Jeno memperhatikan Jaemin yang membelakanginya. Punggung itu nampak kecil, meski sebenarnya cukup kekar untuk ukuran laki-laki. Di sana dia lebih banyak menenggelamkan pelukan. Entahlah, selama ini dia merasa memeluk Jaemin dari belakang membantunya untuk mengontrol diri. Dia tak harus melihat wajah cantik Jaemin, tak harus melihat bibir ranumnya yang kadang mirip kismis kering –benar-benar kering dan terkadang luka-, juga tak harus melihat kebingungan dan keraguan dari sepasang manik matanya yang cerah.

Namun, kali ini ada dorongan aneh di dadanya yang membuat Jeno ingin sekali memeluk punggung Jaemin. Bukan sebagai bentuk dari kontrol dirinya. Tapi sebagai pelampiasan akan cintanya yang selama ini tak berbalas. Seperti Jaemin yang memang sangat cocok memunggunginya.

Sepasangan tangan kekar Jeno lalu melingkar di pinggang Jaemin semenit kemudian. Namja yang dipeluk kini menegang. Biasanya Jaemin akan membalas pelukan Jeno dengan menyandarkan punggungnya ke belakang, tetapi sekarang dia seakan bersiap menghadapi ancaman.

Tak ada yang membuka mulut untuk beberapa saat. Membiarkan keheningan melahap isi pikiran mereka yang berkecambuk.

"Jeno, kenapa kau melakukan semua ini?"

Jeno tak membalas. Dieratkannya pelukan mereka. Dia lantas menyembunyikan wajahnya di tengkuk Jaemin. Menghembuskan napas hangatnya ke sana hingga Jaemin menggigil.

"Jeno!"

"Diamlah..." Suara Jeno terdengar lemah.

Jaemin menggigit bibir bawahnya. Dia sangat tidak nyaman dengan keadaan mereka sekarang. Dengan pelukan mereka, dengan napas Jeno yang menyentuh tengkuknya, dan dengan jantungnya yang berdebar cepat sekali.

"Jeno... Kau tidak tebawa oleh sandiwara ini 'kan?"

Tak ada balasan dari laki-laki di belakangnya. Tangannya yang memeluk erat perlahan mulai melepaskan kehangatannya.

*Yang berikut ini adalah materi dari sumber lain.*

(* ===== verification/SmemState.v ===== *)
(** * Shared memory states (drivers/soc/qcom/smem_state.c)

    Drivers register the 32-bit words they own; clients get a handle to one by the node of
    the device tree it belongs to, and change bits through it.  A handle is counted, so that
    a state outlives the registration while a client holds it.  [W] is the state of the
    drivers behind the operations. *)
From S2P Require Import Prelude.
Open Scope c_scope.

Definition ENOTSUPP : Z := 524.

Section smem_state.
Context {W : Type}.

(** struct qcom_smem_state; [update_bits] is the operation of [ops], on the private data. *)
Record qcom_smem_state := SmemState {
  refcount : Z;
  orphan : bool;
  of_node : Z;
  priv : Z;
  update_bits : option (Z -> Z -> Z -> ST W Z);
}.

Definition with_refcount (s : qcom_smem_state) (n : Z) : qcom_smem_state :=
  SmemState n (orphan s) (of_node s) (priv s) (update_bits s).
Definition with_orphan (s : qcom_smem_state) : qcom_smem_state :=
  SmemState (refcount s) true (of_node s) (priv s) (update_bits s).

(** The objects by address, the list [smem_states] from its head, and the drivers. *)
Record registry := Registry {
  objs : gmap Z qcom_smem_state;
  smem_states : list Z;
  drv : W;
}.

Definition set_obj (a : Z) (o : qcom_smem_state) (r : registry) : registry :=
  Registry (<[a := o]> (objs r)) (smem_states r) (drv r).

(** An access to an object that was freed is a fault. *)
Definition the_state (a : Z) : ST registry qcom_smem_state :=
  fun r => match objs r !! a with Some o => Ok (o, r) | None => Fault end.

Definition on_drv {A} (c : ST W A) : ST registry A :=
  fun r => match c (drv r) with
           | Ok (a, w) => Ok (a, Registry (objs r) (smem_states r) w)
           | Fault => Fault
           | Loop => Loop
           end.

Definition qcom_smem_state_update_bits (state mask value : Z) : ST registry Z :=
  let! o := the_state state in
  if orphan o then st_ret (- ENXIO) else
  match update_bits o with
  | None => st_ret (- ENOTSUPP)
  | Some op => on_drv (op (priv o) mask value)
  end.

(** The walk over the list; the handle is counted under the lock. *)
Fixpoint find_state (np : Z) (l : list Z) : ST registry (Z + Z) :=
  match l with
  | [] => st_ret (inl (- EPROBE_DEFER))
  | a :: l =>
    let! o := the_state a in
    if of_node o =? np then
      st_upd (set_obj a (with_refcount o (refcount o + 1))) ;;; st_ret (inr a)
    else find_state np l
  end.

Definition of_node_to_state (np : Z) : ST registry (Z + Z) :=
  let! l := st_get smem_states in find_state np l.

(** What the device tree answers: the index of [con_id] in the names (a negative error
    number when it is missing), and for an index the error or the node and arguments. *)
Record state_node := StateNode {
  sn_match : Z -> Z;
  sn_args : Z -> Z + (Z * list Z);
}.

(** The part of [qcom_smem_state_get] below the index. *)
Definition state_by_index (dev : state_node) (index : Z) : ST registry ((Z + Z) * option Z) :=
  match sn_args dev index with
  | inl ret => st_ret (inl ret, None)
  | inr (np, args) =>
    if negb (Z.of_nat (length args) =? 1) then st_ret (inl (- EINVAL), None) else
    let! state := of_node_to_state np in
    match state with
    | inl e => st_ret (inl e, None)
    | inr a => st_ret (inr a, head args)
    end
  end.

(** Returns the error or the handle, and the bit when it was written. *)
Definition qcom_smem_state_get (dev : state_node) (con_id : option Z)
    : ST registry ((Z + Z) * option Z) :=
  match con_id with
  | None => state_by_index dev 0
  | Some id =>
    let index := sn_match dev id in
    if index <? 0 then st_ret (inl index, None) else state_by_index dev index
  end.

Definition qcom_smem_state_release (a : Z) : ST registry unit :=
  st_upd (fun r => Registry (delete a (objs r)) (filter (fun b => b <> a) (smem_states r)) (drv r)).

(** [kref_put]: the release runs when the count drops to zero. *)
Definition qcom_smem_state_put (a : Z) : ST registry unit :=
  let! o := the_state a in
  let n := refcount o - 1 in
  st_upd (set_obj a (with_refcount o n)) ;;;
  if n =? 0 then qcom_smem_state_release a else st_ret tt.

(** [alloc] is the answer of [kzalloc]. *)
Definition qcom_smem_state_register (alloc : option Z) (np : Z)
    (ops : option (Z -> Z -> Z -> ST W Z)) (data : Z) : ST registry (Z + Z) :=
  match alloc with
  | None => st_ret (inl (- ENOMEM))
  | Some a =>
    st_upd (fun r => Registry (<[a := SmemState 1 false np data ops]> (objs r))
                       (a :: smem_states r) (drv r)) ;;;
    st_ret (inr a)
  end.

Definition qcom_smem_state_unregister (a : Z) : ST registry unit :=
  let! o := the_state a in
  st_upd (set_obj a (with_orphan o)) ;;;
  qcom_smem_state_put a.
End smem_state.
Arguments qcom_smem_state : clear implicits.
Arguments registry : clear implicits.
(* ===== verification/SmsmHost.v ===== *)
(** * One host of the shared memory state machine

    The driver on one system, bound to its device or not, together with the registry of
    shared memory states and the kernel around it.  [host_ok] is the invariant; every entry
    point keeps it, and changes of the shared memory only the words of its own system
    ([host_frame]). *)
From stdpp Require Import gmultiset.
From S2P Require Import Prelude CMem Smem SmemHeap SmemService SmemState SmemHandles.
From S2P Require Import Smsm SmsmOps SmsmProbe.
Open Scope c_scope.

Definition with_drv (r : registry soc) (c : soc) : registry soc :=
  Registry (objs r) (smem_states r) c.

Lemma at_drv_ok {A} (k : ST soc A) r x c : k (drv r) = Ok (x, c) -> on_drv k r = Ok (x, with_drv r c).
Proof. unfold on_drv. by intros ->. Qed.

(** What the driver core does around the two entry points. *)
Definition probe_end (env : smsm_env) (ret : Z) : ST (registry soc) Z :=
  (if ret =? 0 then st_ret tt
   else on_drv (st_upd (devres_release (default 0 (en_smsm env))))) ;;;
  st_ret ret.

Definition probe_device (env : smsm_env) : ST (registry soc) Z :=
  let! ret := qcom_smsm_probe env in probe_end env ret.

Definition remove_device : ST (registry soc) Z :=
  let! p := on_drv (st_get drvdata) in
  let! ret := qcom_smsm_remove in
  on_drv (st_upd (devres_release p)) ;;;
  st_ret ret.

Section host.
Context (smem : qcom_smem) {SV : SmemService smem} {SL : SmemLaws smem}.
Context (E H : Z).

(** ** The invariant *)

(** Bound: the address of the driver object, of its state, and the object. *)
Inductive status := Unbound | Bound (p a : Z) (s : qcom_smsm).

Definition own_of (st : status) : gset Z :=
  match st with Unbound => ∅ | Bound _ a _ => {[a]} end.

Definition quiet (c : soc) : Prop := smsms c = ∅ /\ domains c = ∅ /\ handlers c = [].

Record bound_ok (h : Z) (I : items) (r : registry soc) (p a : Z) (s : qcom_smsm) : Prop := {
  bo_driver : exists L, layout_of E H I = Some L /\ driver_ok L h p s (drv r);
  bo_only : smsms (drv r) = {[p := s]};
  bo_data : drvdata (drv r) = p;
  bo_state : sm_state s = a;
  bo_ops o : objs r !! a = Some o -> update_bits o = Some smsm_update_bits /\ priv o = p;
}.

Record host_ok (h : Z) (I : items) (r : registry soc) (held : gmultiset Z) (st : status) : Prop := {
  ho_smem : __smem (drv r) = Some smem;
  ho_reg : reg_inv r (own_of st) held;
  ho_status : match st with
              | Unbound => quiet (drv r)
              | Bound p a s => bound_ok h I r p a s
              end;
}.

(** What a step of host [h] may do to the memory: add items, change the state word of [h]
    and the column of [h]. *)
Record host_frame (h : Z) (m : mem) (I : items) (m' : mem) (I' : items) : Prop := {
  hf_items i v : I !! i = Some v -> I' !! i = Some v;
  hf_states L i : layout_of E H I = Some L -> entry_id L i -> i <> h ->
    state_word L m' i = state_word L m i;
  hf_subs L i h' : layout_of E H I = Some L -> entry_id L i -> host_id L h' -> h' <> h ->
    sub_word L m' i h' = sub_word L m i h';
}.

Lemma host_frame_refl h m I : host_frame h m I m I.
Proof. by constructor. Qed.

Lemma layout_of_mono I I' L : (forall i v, I !! i = Some v -> I' !! i = Some v) ->
  layout_of E H I = Some L -> layout_of E H I' = Some L.
Proof.
  intros Hi. unfold layout_of. destruct (I !! SMEM_SMSM_SHARED_STATE) as [[p sz]|] eqn:H1; [|done].
  destruct (I !! SMEM_SMSM_CPU_INTR_MASK) as [[q sz']|] eqn:H2; [|done].
  by rewrite (Hi _ _ H1), (Hi _ _ H2).
Qed.

Lemma host_frame_grown h m I m' I' : grown m I m' I' -> mem_inv smem E H m I -> host_frame h m I m' I'.
Proof.
  intros G M. constructor.
  - apply (gr_items _ _ _ _ G).
  - intros L i HL Hi _. by apply (grown_words smem E H m I m' I' L G M HL).
  - intros L i h' HL Hi Hh _. by apply (grown_words smem E H m I m' I' L G M HL).
Qed.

Jaemin tanpa komando langsung berbalik untuk melihat bagaimana Jeno merespon pertanyaannya. Dan dia menemukan kekasihnya tersenyum lemah tanpa berusaha menatapnya tepat di mata.

Kenapa? Lihat aku, Jeno-ya. Katakan tidak. Katakan kau masih melihatku seperti saat pertama kita melakukan semua sandiwara ini.

Jeno melihat penyesalan seklebat dari raut wajah Jaemin. Namun, itu tidak membuat hatinya merasa lebih baik.

.

Mereka melanjutkan perjalanan menuju sebuah tempat di utara Kanada. Perjalanannya sangat jauh. Mark bilang bisa memakan waktu satu setengah hari. Disamping mengatakan kabar buruk yang sempat membuat Jaemin ingin menyerah dan pulang ke Vancouver saja, Mark juga menjanjikan hal baru yang mereka semua lihat begitu sampai di sana. Sedikit banyak, memberikan Jaemin harapan.

Siang hari, giliran Jeno bertugas menyetir sementara Jaemin duduk di sebelahnya. Seharusnya tugas lelaki manis itu adalah mengajak Jeno bicara agar sang supir tak mengantuk. Tapi kenyataannya dia mengunci mulut dengan sangat baik. Tak sepatah kata pun keluar dari mulutnya sejak tiga jam yang lalu.

"Sudah berapa kali kau ke tempat ini Mark?" tanya Jeno untuk menghentikan ketidaknyamanan di mobil itu.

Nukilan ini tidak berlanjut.